Baden-Württemberg : FDP blockiert Kauf von Steuerdaten

FDP und CDU streiten in Baden-Württemberg um eine CD mit Steuersünder-Daten. Der FDP-Justizminister stoppt den Kauf.

Meinungsverschiedenheiten in der baden-württembergischen Landesregierung haben den Ankauf von Steuersünder-Daten vorerst verhindert. Nach einem Einspruch von Justizminister Ulrich Goll (FDP) vertagte das Kabinett eine geplante außerordentliche Sitzung. Als Grund nannte die Landesregierung, den Kauf einer CD mit Daten noch juristisch prüfen zu müssen.

Auch die Bundes-FDP sieht den Ankauf von Bankdaten zum Zweck der Steuerfahndung kritisch. FDP-Generalsekretär Christian Lindner sagte: "Wir sind der Auffassung, dass der Ankauf von Steuerdaten-CDs eine Ausnahme sein muss." Der Vorsitzende des Finanzausschusses im Bundestag, Volker Wissing (FDP), ergänzte, der Erwerb von Bankdaten durch den Staat müsse in jedem Einzelfall juristisch sicher sein.

Der scheidende baden-württembergische Ministerpräsident Günther Oettinger (CDU) sprach sich für ein einheitliches Vorgehen der Länder aus: "Meines Erachtens wäre es falsch, wenn bei gleicher Ausgangslage die Bundesländer unterschiedlich entscheiden würden." Sein designierter Nachfolger Stefan Mappus (CDU) will erst nach seiner Wahl am Mittwoch mit seiner neuen Regierung über den Kauf entscheiden. Finanzminister Willi Stächele (CDU) ist dagegen für den Kauf.

Neben den Steuerbehörden in Nordrhein-Westfalen waren auch Bayern und Baden-Württemberg ausländische Bank-Daten deutscher Steuersünder angeboten worden. Bundeskanzlerin Angela Merkel (CDU) hatte sich im Hinblick auf NRW für den Kauf der CD ausgesprochen.

Der Vorsitzende der Deutschen Steuergewerkschaft, Dieter Ondracek, plädierte für den Kauf der Daten. Alles andere wäre Strafvereitelung im Amt, sagte er im ZDF: "Der Staat darf nicht nur, sondern er muss diese Daten ankaufen. Der Preis ist im Rahmen der üblichen Belohnungen." Es handele sich um "ein ganz normales Geschäft". Ondracek forderte außerdem 1000 zusätzliche Fahnder, um den Druck auf Steuersünder zu erhöhen.
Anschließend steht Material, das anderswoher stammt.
Lemma tally_insert f ts i t t' : ts !! i = Some t -> tally f (<[i := t']> ts) = tally f ts - Z.b2z (f t) + Z.b2z (f t').
Proof.
  revert i. induction ts as [| x ts IH]; intros [| i] H; [done | done | |].
  - injection H as ->. simpl. lia.
  - simpl. rewrite (IH i H). lia.
Qed.

Lemma tally_nonneg f ts : 0 <= tally f ts.
Proof. induction ts as [| x ts IH]; simpl; [lia |]. destruct (f x); simpl; lia. Qed.

Lemma tally_pos f ts i t : ts !! i = Some t -> f t = true -> 0 < tally f ts.
Proof.
  revert i. induction ts as [| x ts IH]; intros [| i] H Hf; [done | done | |]; simpl.
  - injection H as ->. rewrite Hf. pose proof (tally_nonneg f ts). simpl. lia.
  - specialize (IH i H Hf). destruct (f x); simpl; lia.
Qed.

(** The slots of a key in use by its counter, and of all keys by the global one. *)
Definition holds (key : string) (t : slot_task) : bool :=
  match t with THolding k | TCounter k => bool_decide (k = key) | _ => false end.
Definition occupies (t : slot_task) : bool := match t with THolding _ | TCounter _ | TGlobal => true | _ => false end.
Definition resets (t : slot_task) : bool := match t with TReset _ | TResetLoaded _ _ | TResetStore _ => true | _ => false end.

(** Steps without resets, on keys that all fit into the map. *)
Definition guard_step (keys : gset string) (s s' : slot_system) : Prop :=
  exists a, slot_step a s s' /\ match a with AAcquire _ key => key ∈ keys | AReset _ => False | _ => True end.

Definition limits_ok (l : ConcurrencyLimiter) : Prop := 0 <= max_concurrent l < 2 ^ 63 /\ 0 <= global_limit l < 2 ^ 63.

Record slots_ok (keys : gset string) (s : slot_system) : Prop := {
  ok_limits : limits_ok (limiter s);
  ok_room : (size keys <= max_keys (limiter s))%nat;
  ok_keys : dom (counters (limiter s)) ⊆ keys;
  ok_no_reset : existsb resets (tasks s) = false;
  ok_counters : forall key, current_concurrent key (limiter s) = tally (holds key) (tasks s);
  ok_global : global_current (limiter s) = tally occupies (tasks s);
  ok_max : forall key, tally (holds key) (tasks s) <= max_concurrent (limiter s);
  ok_global_max : tally occupies (tasks s) <= global_limit (limiter s);
}.

Lemma wrap_i64_small z : - 2 ^ 63 <= z < 2 ^ 63 -> wrap_i64 z = z.
Proof. intros H. unfold wrap_i64. rewrite Z.mod_small; lia. Qed.

Lemma make_room_id keys key l : key ∈ keys -> (size keys <= max_keys l)%nat -> dom (counters l) ⊆ keys ->
  make_room key l = counters l.
Proof.
  intros Hk Hm Hd. unfold make_room. destruct (counters l !! key) as [c |] eqn:E; [by rewrite andb_false_r |].
  destruct (Nat.leb_spec (max_keys l) (size (counters l))) as [H |]; [| done]. exfalso.
  assert (dom (counters l) ⊂ keys) as Hs.
  { split; [done |]. intros H'. specialize (H' key Hk). apply elem_of_dom in H' as [c H']. by rewrite H' in E. }
  apply subset_size in Hs. rewrite size_dom in Hs. lia.
Qed.
(** Two clients read the same version: the second update conflicts, is retried and keeps the first. *)
Lemma no_lost_updates_witness :
  exists s : lock_system (DB := Z * Z) (V := Z),
    rtc (lock_step 1) (mkLockSystem (0, 7) (client_new <$> [Z.add 1; Z.mul 10]) []) s /\ history s = [0%nat; 1%nat] /\ row s = (10, 9).
Proof.
  set (fs := [Z.add 1; Z.mul 10]).
  pose (c0 := mkClient (Z.add 1)). pose (c1 := mkClient (Z.mul 10)).
  assert (rtc (lock_step 1) (mkLockSystem (DB := Z * Z) (V := Z) (0, 7) (client_new <$> fs) [])
    (mkLockSystem (10, 9) [c0 1 (Returned (Ok tt)); c1 2 (Returned (Ok tt))] [0%nat; 1%nat])) as H.
  { eapply rtc_l; [by apply (step_read 1 (mkLockSystem (0, 7) [c0 0 Calling; c1 0 Calling] []) 0 (c0 0 Calling)) |].
    eapply rtc_l; [by apply (step_read 1 (mkLockSystem (0, 7) [c0 0 (Computed 0 7); c1 0 Calling] []) 1 (c1 0 Calling)) |].
    eapply rtc_l; [by apply (step_update 1 (mkLockSystem (0, 7) [c0 0 (Computed 0 7); c1 0 (Computed 0 7)] []) 0 (c0 0 (Computed 0 7)) 0 7
      (c0 1 (Returned (Ok tt))) (1, 8) true) |].
    eapply rtc_l; [by apply (step_update 1 (mkLockSystem (1, 8) [c0 1 (Returned (Ok tt)); c1 0 (Computed 0 7)] [0%nat]) 1 (c1 0 (Computed 0 7)) 0 7
      (c1 1 Calling) (1, 8) false) |].
    eapply rtc_l; [by apply (step_read 1 (mkLockSystem (1, 8) [c0 1 (Returned (Ok tt)); c1 1 Calling] [0%nat]) 1 (c1 1 Calling)) |].
    eapply rtc_l; [by apply (step_update 1 (mkLockSystem (1, 8) [c0 1 (Returned (Ok tt)); c1 1 (Computed 1 8)] [0%nat]) 1 (c1 1 (Computed 1 8)) 1 8
      (c1 2 (Returned (Ok tt))) (10, 9) true) |].
    apply rtc_refl. }
  exists (mkLockSystem (10, 9) [c0 1 (Returned (Ok tt)); c1 2 (Returned (Ok tt))] [0%nat; 1%nat]). split; [exact H |]. split; [done |].
  destruct (no_lost_updates 1 fs (0, 7) _ ltac:(by vm_compute) H) as (_ & Hr & _). exact Hr.
Defined.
Bei den Berliner Finanzämtern melden sich immer mehr Steuersünder freiwillig – bis Montag waren es 36. "Es handelt sich um Bürger, die über Bankgeschäfte Steuern hinterzogen haben", sagte eine Sprecherin der Senatsverwaltung für Finanzen. Wie hoch die zu erwartenden Nachzahlungen sind, teilte die Behörde nicht mit und verwies auf das Steuergeheimnis. Jeder Fall werde sorgfältig geprüft.

Trotz der Differenzen über den Ankauf von Steuerdaten-CDs will die Schweiz mit Deutschland weiter über ein Doppelbesteuerungsabkommen verhandeln. Das habe die Schweizer Bundespräsidentin Doris Leuthard am Samstag in einem Telefonat mit Bundeskanzlerin Merkel zugesichert, sagte ein Regierungssprecher.
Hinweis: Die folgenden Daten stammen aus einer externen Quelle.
Definition group_rows_by_foreign_key (column : string) (rows : list Row) : gmap string (list Row) :=
  foldl (fun g row => <[row_key column row := default [] (g !! row_key column row) ++ [row]]> g) ∅ rows.

Definition extract_keys (column : string) (rows : list Row) : list Value := omap (fun row => row !! column) rows.

(** [load_children], whose result [load_many] drops. *)
Definition load_children (l : EagerLoader) (parents : list Row) : Eff W (result (gmap string (list Row)) (LoadError E)) :=
  match children l with
  | [] => eret (Ok ∅)
  | mkChild r _ :: _ =>
      if is_nil parents then eret (Ok ∅)
      else
        let pk_values := extract_keys (from_key r) parents in
        if is_nil pk_values then eret (Ok ∅)
        else try_ (batch_query_with_relation r pk_values) (fun rows => eret (Ok (group_rows_by_foreign_key (to_key r) rows)))
  end.

Definition load_many (main_sql : string) (l : EagerLoader) : Eff W (result (list (Row * list Row)) (LoadError E)) :=
  let* main := query main_sql in
  match main with
  | Err e => eret (Err (Db e))
  | Ok main =>
      if is_nil main then eret (Ok [])
      else
        let r := relation l in
        let pk_values := extract_keys (from_key r) main in
        if is_nil pk_values then eret (Ok ((fun row => (row, [])) <$> main))
        else
          try_ (batch_query_with_relation r pk_values) (fun rows =>
            let grouped := group_rows_by_foreign_key (to_key r) rows in
            let results := (fun row => (row, default [] (grouped !! row_key (from_key r) row))) <$> main in
            if is_nil (children l) then eret (Ok results)
            else try_ (load_children l (concat (map_to_list grouped).*2)) (fun _ => eret (Ok results)))
  end.

Definition eager_load_all (main_sql : string) (r : NamedRelation) : Eff W (result (list (Row * list Row)) (LoadError E)) :=
  load_many main_sql (loader_new r).

Definition eager_load_one (main_sql : string) (r : RelationDef) : Eff W (result (list (Row * option Row)) (LoadError E)) :=
  let* main := query main_sql in
  match main with
  | Err e => eret (Err (Db e))
  | Ok main =>
      if is_nil main then eret (Ok [])
      else
        let fk_values := extract_keys (to_key r) main in
        if is_nil fk_values then eret (Ok ((fun row => (row, None)) <$> main))
        else
          let sql := "SELECT * FROM " +:+ to_entity r +:+ " WHERE " +:+ from_key r +:+ " IN (" +:+
            join ", " (replicate (length fk_values) "?") +:+ ")" in
          let* related := query_with_params sql fk_values in
          match related with
          | Err e => eret (Err (Db e))
          | Ok related =>
              let by_key := foldl (fun m row => <[row_key (from_key r) row := row]> m) (∅ : gmap string Row) related in
              eret (Ok ((fun row => (row, by_key !! row_key (to_key r) row)) <$> main))
          end
  end.

(** [load_level_nested]: the relation and the children of [c] below [parents], with the one detector
    passed through. *)
Fixpoint load_level_nested (c : ChildLoadConfig) (parents : list Row) (d : CycleDetector)
    : Eff W (result (list NestedEagerResult * CycleDetector) (LoadError E)) :=
  match c with
  | mkChild r child_configs =>
      let '(go_on, d) := check (from_entity r) (relation_name r) d in
      match go_on with
      | Err e => eret (Err (CycleFound e))
      | Ok false => eret (Ok (Leaf <$> parents, d))
      | Ok true =>
          let d := enter (from_entity r) (relation_name r) d in
          let pk_values := extract_keys (from_key r) parents in
          if is_nil pk_values then eret (Ok ((fun row => Node row []) <$> parents, leave d))
          else
            try_ (batch_query_with_relation r pk_values) (fun rows =>
              let grouped := group_rows_by_foreign_key (to_key r) rows in
              try_
                ((fix each (parents : list Row) (d : CycleDetector) : Eff W (result (list NestedEagerResult * CycleDetector) (LoadError E)) :=
                    match parents with
                    | [] => eret (Ok ([], d))
                    | row :: parents =>
                        let child_rows := default [] (grouped !! row_key (from_key r) row) in
                        let below :=
                          if is_nil child_rows then eret (Ok ([], d))
                          else match child_configs with
                               | [] => eret (Ok (Leaf <$> child_rows, d))
                               | next :: _ => load_level_nested next child_rows d
                               end in
                        try_ below (fun '(children, d) =>
                          try_ (each parents d) (fun '(rest, d) => eret (Ok (Node row children :: rest, d))))
                    end) parents d)
                (fun '(results, d) => eret (Ok (results, leave d))))
      end
  end.

Definition MAX_RESULT_SIZE : nat := Z.to_nat 1000000.

Definition load_nested (main_sql : string) (l : EagerLoader) : Eff W (result (list NestedEagerResult) (LoadError E)) :=
  let d := detector_new (cycle_policy l) in
  let* main := query main_sql in
  match main with
  | Err e => eret (Err (Db e))
  | Ok main =>
      if is_nil main then eret (Ok [])
      else if (MAX_RESULT_SIZE <? length main)%nat then eret (Err (TooManyRows (length main)))
      else match children l with
           | [] => eret (Ok (Leaf <$> main))
           | c :: _ => try_ (load_level_nested c main d) (fun '(results, _) => eret (Ok results))
           end
  end.
End Loading.

(** * Facts *)

(** ** The detector *)

(** Without a limit of depth the detector lets a relation through exactly once: [leave] does not
    forget it. *)
Lemma check_once entity relation d : policy d = CycleError \/ policy d = Truncate ->
  fst (check entity relation d) = Ok true <-> cycle_key entity relation ∉ visited d.
Proof.
  intros Hp. unfold check. case_bool_decide as Hv.
  - split; [| by intros H]. by destruct Hp as [-> | ->].
  - split; [done |]. by destruct Hp as [-> | ->].
Qed.

Lemma leave_keeps_visited d : visited (leave d) = visited d.
Proof. done. Qed.

Lemma check_depth max entity relation d : policy d = AllowWithDepthLimit max ->
  check entity relation d = (Ok (negb (max <=? current_depth d)%nat), d).
Proof. intros Hp. unfold check. rewrite Hp. by case_bool_decide. Qed.

(** ** [load_many] *)

Section LoadMany.
Context `{FloatText} {W E : Type} `{!RowSource W E}.
Variable debug : Value -> string.

Lemma group_lookup column rows k :
  default [] (group_rows_by_foreign_key debug column rows !! k) = filter (fun row => row_key debug column row = k) rows.
Proof.
  unfold group_rows_by_foreign_key.
  assert (forall g : gmap string (list Row), default [] (foldl (fun g row => <[row_key debug column row := default [] (g !! row_key debug column row) ++ [row]]> g) g rows !! k)
    = default [] (g !! k) ++ filter (fun row => row_key debug column row = k) rows) as Hg.
  { induction rows as [| row rows IH]; intros g; [by rewrite app_nil_r |]. simpl. rewrite IH, filter_cons.
    case_decide as Ek; [subst; rewrite lookup_insert_eq; simpl; by rewrite <- app_assoc | by rewrite lookup_insert_ne]. }
  rewrite Hg, lookup_empty. done.
Qed.

(** A database whose equality agrees with the texts of the keys on the rows at hand. *)
Variable tables : string -> list Row.
Variable db_equal : Value -> Value -> bool.
Definition fetched (r : RelationDef) (vs : list Value) : list Row :=
  filter (fun row => existsb (db_equal (default VNull (row !! to_key r))) vs = true) (tables (to_entity r)).
Variable served : RelationDef -> Prop.
Hypothesis answers : forall r vs w, served r -> exists w', query_with_params (related_sql r (length vs)) vs w = (Ok (fetched r vs), w').

Lemma query_chunks_ok (r : RelationDef) cs w : served r -> exists w', query_chunks r cs w = (Ok (concat (fetched r <$> cs)), w').
Proof.
  intros Hs. revert w. induction cs as [| c cs IH]; intros w; [by exists w |]. simpl. unfold ebind.
  destruct (answers r c w Hs) as (w1 & ->). unfold try_, ebind. destruct (IH w1) as (w2 & ->). by exists w2.
Qed.

Lemma batch_query_ok (r : RelationDef) vs w : served r -> exists w', batch_query_with_relation r vs w = (Ok (concat (fetched r <$> chunks (length vs) BATCH_SIZE vs)), w').
Proof. apply query_chunks_ok. Qed.

(** The batches of the keys that have a value with the text [k]. *)
Definition has_key (k : string) (c : list Value) : bool := existsb (fun v => String.eqb k (value_to_key debug v)) c.
Definition batches_with (k : string) (vs : list Value) : nat :=
  length (filter (fun c => has_key k c = true) (chunks (length vs) BATCH_SIZE vs)).

(** The rows that belong to a main row, in the order of their table. *)
Definition related (r : RelationDef) (m : Row) : list Row :=
  filter (fun row => row_key debug (to_key r) row = row_key debug (from_key r) m) (tables (to_entity r)).

Lemma concat_if {A B} (has : B -> bool) (X : list A) cs :
  concat ((fun c => if has c then X else []) <$> cs) = concat (replicate (length (filter (fun c => has c = true) cs)) X).
Proof.
  induction cs as [| c cs IH]; [done |]. rewrite fmap_cons, filter_cons. cbn [concat]. rewrite IH.
  case_decide as Hc; [by rewrite Hc | by apply not_true_is_false in Hc as ->].
Qed.

Lemma one_chunk (f : Value -> string) k vs cs : concat cs = vs -> k ∈ f <$> vs -> NoDup (f <$> vs) \/ length cs = 1%nat ->
  exists a c b, cs = a ++ c :: b /\ existsb (fun v => String.eqb k (f v)) c = true /\
    Forall (fun c => existsb (fun v => String.eqb k (f v)) c = false) (a ++ b).
Proof.
  assert (forall c, existsb (fun v => String.eqb k (f v)) c = true <-> k ∈ f <$> c) as Hc.
  { intros c. rewrite existsb_exists, list_elem_of_fmap. split.
    - intros (v & Hv & Ev). exists v. split; [by apply String.eqb_eq | by apply list_elem_of_In].
    - intros (v & -> & Hv). exists v. split; [by apply list_elem_of_In | apply String.eqb_refl]. }
  intros <- Hk [Hd | Hl].
  - induction cs as [| c cs IH]; [by apply not_elem_of_nil in Hk |]. cbn in Hk, Hd. rewrite fmap_app in Hk, Hd.
    apply NoDup_app in Hd as (_ & Hdis & Hd). apply elem_of_app in Hk as [Hk | Hk].
    + exists [], c, cs. split; [done |]. split; [by apply Hc |]. apply Forall_forall. intros c' Hc'. apply not_true_iff_false.
      rewrite Hc. intros Hk'. apply (Hdis k Hk). apply list_elem_of_fmap in Hk' as (v & -> & Hv). apply list_elem_of_fmap_2.
      apply list_elem_of_In, in_concat. exists c'. by rewrite <- !list_elem_of_In.
    + destruct (IH Hk Hd) as (a & c' & b & -> & Hc' & Hf). exists (c :: a), c', b. split; [done |]. split; [done |]. constructor; [| done].
      apply not_true_iff_false. rewrite Hc. intros Hk'. by apply (Hdis k Hk').
  - destruct cs as [| c [|]]; try done. exists [], c, []. cbn in Hk. rewrite app_nil_r in Hk. split; [done |]. split; [by apply Hc | constructor].
Qed.

Lemma one_batch k vs : k ∈ value_to_key debug <$> vs ->
  NoDup (value_to_key debug <$> vs) \/ (length vs <= BATCH_SIZE)%nat -> batches_with k vs = 1%nat.
Proof.
  intros Hk Hd. unfold batches_with. set (cs := chunks (length vs) BATCH_SIZE vs).
  assert (concat cs = vs) as Hcs by by apply CoreRead.chunks_concat.
  assert (length vs <= BATCH_SIZE -> length cs = 1)%nat as Hone.
  { intros Hle. unfold cs. destruct vs as [| v vs]; [by apply not_elem_of_nil in Hk |]. cbn [length chunks].
    rewrite drop_ge by done. by destruct (length vs). }
  destruct (one_chunk (value_to_key debug) k vs cs Hcs Hk) as (a & c & b & -> & Hc & Hab); [naive_solver |].
  apply Forall_app in Hab as [Ha Hb]. rewrite filter_app, filter_cons, decide_True by done.
  assert (forall l, Forall (fun c => existsb (fun v => String.eqb k (value_to_key debug v)) c = false) l ->
    filter (fun c => has_key k c = true) l = []) as Hn.
  { induction 1 as [| x l Hx Hl IH]; [done |]. rewrite filter_cons, decide_False by (unfold has_key; congruence). done. }
  rewrite (Hn a Ha). cbn. by rewrite (Hn b Hb).
Qed.

(** A batch fetches all rows of a key it has, and none of another. *)
Lemma fetched_batch (r : RelationDef) k c T :
  (forall row v, row ∈ T -> v ∈ c ->
    db_equal (default VNull (row !! to_key r)) v = String.eqb (row_key debug (to_key r) row) (value_to_key debug v)) ->
  filter (fun row => row_key debug (to_key r) row = k) (filter (fun row => existsb (db_equal (default VNull (row !! to_key r))) c = true) T) =
  if has_key k c then filter (fun row => row_key debug (to_key r) row = k) T else [].
Proof.
  intros Heq. induction T as [| row T IHT]; [by destruct (has_key k c) |].
  rewrite (filter_cons _ row T). specialize (IHT ltac:(intros; apply Heq; [by right | done])).
  assert (existsb (db_equal (default VNull (row !! to_key r))) c = has_key (row_key debug (to_key r) row) c) as Ex.
  { specialize (fun v => Heq row v ltac:(by left)). clear IHT. unfold has_key.
    induction c as [| v c IH]; [done |]. cbn. rewrite Heq by by left. f_equal. apply IH. intros; apply Heq; by right. }
  rewrite Ex. case_decide as Ed.
  - rewrite !(filter_cons (fun row => row_key debug (to_key r) row = k)), IHT.
    case_decide as Ek; [| done]. rewrite Ek in Ed. by rewrite Ed.
  - rewrite IHT, (filter_cons (fun row => row_key debug (to_key r) row = k)).
    case_decide as Ek; [| done]. rewrite Ek in Ed. apply not_true_is_false in Ed. by rewrite Ed.
Qed.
Mit dem Abschluss eines solchen Abkommens würde der Austausch von Steuerdaten zwischen beiden Ländern verbessert. Die derzeitige Diskussion über Daten-CDs wäre dann nicht mehr erforderlich, ergänzte er. Nach Angaben des Finanzministeriums ist die nächste Verhandlungsrunde für März vorgesehen.